Category: General

  • Buntes Stöckchen

    Inka hat mir nach einem gemeinsamen Essen heute Mittag (sie arbeitet jetzt auch schon seit Längerem in der City Süd) ein Stöckchen rübergeworfen. Es gab übrigens bei mir “Pfundstopf”

    Nun denn:

    1. Welche Haarfarben hattest Du schon mal?
    Rot. Also meinen Naturton. Ich glaube als Kind waren die mal blonder. Also als ganz kleines Kind. Und je länger die Haare werden, umso intensiver wird der Rotstich. Ich färbe meine Haare halt nicht und werde das auch absehbar nicht tun.

    2. Welche Haarfarben würdest Du gerne mal ausprobieren?
    Bei mir keine außer meiner eigenen, vielleicht maximal fleischfarben. Oder ist hiermit die präferierte Haarfarbe der Partnerin gemeint?

    3. Welche Farben kommen in Deinem Wallpaper am meisten vor?
    Blau. Ich habe nämlich kein Wallpaper. Ich sehe meinen Desktop eh nie.

    4. Welche Farben magst Du am meisten?
    Oliv, Grün, Blau und Schwarz (ja ich weiß, dass Schwarz keine Farbe ist). In unterschiedlicher, tagesformabhängiger Reihenfolge.

    5. Welche Farben kannst Du überhaupt nicht ausstehen?
    Sämtliche Farben, die nach Früchten o.ä. benannt sind. Gelb ist darüberhinaus auch noch stark grenzwertig.
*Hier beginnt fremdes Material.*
(* ===== verification/_CoqProject ===== *)
-Q . S2P
Prelude.v
Mm.v
CLib.v
Hw.v
Cpu.v
Font.v
Gfx.v
Render.v
Backend.v
Irq.v
Serial.v
Ata.v
FatTbl.v
FatUni.v
Fat.v
FatChain.v
FatFile.v
FatRead.v
FatWrite.v
FatSync.v
FatLfn.v
FatDir.v
FatTable.v
FatScan.v
FatItems.v
FatGrow.v
FatEdit.v
FatReg.v
FatObj.v
FatMount.v
FatName.v
FatApi.v
FatWalk.v
FatList.v
FatOpen.v
FatTree.v
FatCreate.v
FatUnlink.v
FatMkdir.v
FatRename.v
FatDisk.v
Nic.v
Fs.v
Cursor.v
Theme.v
NetMon.v
Ui.v
Explorer.v
Browser.v
Edit.v
FatEditor.v
Image.v
View.v
Boot.v
Shutdown.v
Shell.v
Panels.v
Desktop.v
Start.v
    Geworfen wird an Thomas, Dirk und Tobias.

  • Angekommen

    Nach guten zweieinhalb Jahren in Hamburg bin ich jetzt da.

    Es war nicht der große Hammer, der eine Moment, der dazu geführt hat. Was es genau war, kann ich gar nicht sagen, aber das Gefühl ist da.

    Es war vielleicht die Stammkneipe (fast) um die Ecke, die Restaurants, die ich inzwischen blind ansteuere, waren die Menschen, denen ich in den letzten Jahren begegnet bin, waren die Orte, die ich für mich gezähmt habe.

    Ich führe Gäste mit einer traumwandlerischen Sicherheit durch die Stadt, kann auf ihrer Klaviatur der Möglichkeiten spielen, und entdecke auch für mich immer wieder neue Lieblingsecken.

    Und so kommts, dass ich jetzt, wenn ich kurz vor Sonnenuntergang über die Elbbrücken an den Hafenkränen vorbei mit dem Zug nach Hamburg Hauptbahnhof einfahre, mich freue, endlich wieder zu Hause angekommen zu sein.

    [im Zug nach Hannover; AC/DC – Highway to Hell live]

  • Homezone

    Seit ich meinen Handytarif auf Genion zurückgestellt habe, verfüge ich ja auch wieder über eine Homezone (kuechenserver.de berichtete).

    Dank neuem Handy (lange Geschichte) funktioniert jetzt aber auch das Häuschen im UMTS-Netz hervorragend und ich bin erstaunt, wo überall in der Stadt denn meine Homezone ist.

    Ich habe bislang nämlich kaum eine Ecke in der Innenstadt gefunden, wo ich nicht “zu Hause” bin; ob Dammtor, Jungfernstieg, Großneumarkt oder Speicherstadt…

    Und sogar in meinem liebsten Irish Pub ist laut O2 mein Zuhause

  • Flaggenappell to Hell

    In einer Zeit lang vor dieser gab es in Leverkusen an einem lang abgerissenen und neu bebauten Ort eine legendenbildende Rock’n’Roll Handelsgesellschaft mit beschränkter Haftung.

    In einem alten Hochbunker war der angesagteste Musikladen des Rheinlandes eingezogen, dort verkaufte ein geschäftstüchtiger und mit großem Herz gesegneter Geschäftsmann alter Schule sämtliche feinen Sachen, die Musikherzen höher schlagen und Kontostände schwinden lassen.

    Ich hatte das große Vergnügen, einen guten Teil meiner Jugend in diesen ehrwürdigen Hallen verbringen zu dürfen und mit lieben Kolleginnen und Kollegen dort für den Aufstieg und Fall dieses ganz besonderen Platzes zu sorgen.

    Ein guter Teil des Lebens dort bestand aus einer Reihe von festgelegten Ritualen. Neben ausgiebigem Fluchen, abruptem Abbrechen von Witzen in meiner minderjährigen Gegenwart und Pizzabestellungen war insbesondere das Hissen der extra angefertigten Ladenflagge immer ein großes Highlight, dass einem ganz besonderen Ritual folgte:

    Jeden Samstag hingen wir die Flagge vor den Laden und jeden Samstag begleitete uns dabei die gleiche Hymne: “Highway to Hell”. Und, irgendwie hatte ich das bis gerade wieder vollkommen verdrängt.

    Aber irgendwie scheint es, als würde ich derzeit einen großen Trip down memory lane zurück zu ein paar heilsamen Wurzeln erleben. Und das ist gut so!